==== DATA TO USE ====

Lemma select_lists malloc_ok now pmkid bssid net s :
  ∃ r s', pmksa_cache_set_current mem lifetime threshold malloc_ok now pmkid bssid net false s = Ret (r, s') ∧
    lists s' (pmksa s) (pmksa_count s) (fresh s) ∧ expire_at s' = expire_at s ∧
    (∀ id, cur_pmksa s' = Some id → id ∈ map fst (pmksa s)).
Proof using.
  unfold pmksa_cache_set_current. cbv zeta.
  destruct pmkid, bssid; repeat case_match; do 2 eexists; (split; [reflexivity|]); (split; [done|]);
    (split; [done|]); intros id Hid;
    first [exact (get_among _ _ _ _ Hid) | discriminate Hid].
Qed.

Lemma run_refines now op s :
  pm_inv s → op_ok op →
  let s' := pm_run now op s in
  pm_inv s' ∧ spec_run now op (amap (pmksa s)) (amap (pmksa s')).
Proof using.
  intros Hi Hok. assert (L : lists s (pmksa s) (pmksa_count s) (fresh s)) by done.
  destruct op as [m pmk aa spa net akmp|net| | |pmkid bssid net|]; cbn [pm_run spec_run]; [by apply add_refines| | |done| |done].
  - destruct (lists_flush now net _ _ _ _ L) as (E1 & E2 & E3). unfold pm_inv. rewrite E1, E2, E3.
    split; [by apply list_inv_sublist, Hi; apply sublist_others|]. apply amap_flush, Hi.
  - destruct (lists_set_expiration now _ _ _ _ (lists_expire_loop now _ _ _ _ L)) as (E1 & E2 & E3).
    unfold pm_inv, pmksa_cache_expire. rewrite E1, E2, E3.
    split; [by apply list_inv_sublist, Hi; apply sublist_unexpired|]. apply amap_expire; apply Hi.
  - destruct (select_lists true now pmkid bssid net s) as (r & s' & -> & (E1 & E2 & E3) & _ & _).
    unfold pm_inv. by rewrite E1, E2, E3.
Qed.

(** Sequences of operations at given times. *)
Definition pm_runs (trace : list (Z * pm_op)) (s : pmksa_sys) : pmksa_sys :=
  foldl (λ s p, pm_run p.1 p.2 s) s trace.
Fixpoint spec_runs (trace : list (Z * pm_op)) (m m' : pmap) : Prop :=
  match trace with
  | [] => m' = m
  | (now, op) :: trace => ∃ m1, spec_run now op m m1 ∧ spec_runs trace m1 m'
  end.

====

#### ABOUT THIS TASK:
For the lines above, output exactly those from the line containing "intros Hi Hok." through the line containing "- destruct (lists_flush", and skip the others.

#### ANSWER FOR THE TASK:
  intros Hi Hok. assert (L : lists s (pmksa s) (pmksa_count s) (fresh s)) by done.
  destruct op as [m pmk aa spa net akmp|net| | |pmkid bssid net|]; cbn [pm_run spec_run]; [by apply add_refines| | |done| |done].
  - destruct (lists_flush now net _ _ _ _ L) as (E1 & E2 & E3). unfold pm_inv. rewrite E1, E2, E3.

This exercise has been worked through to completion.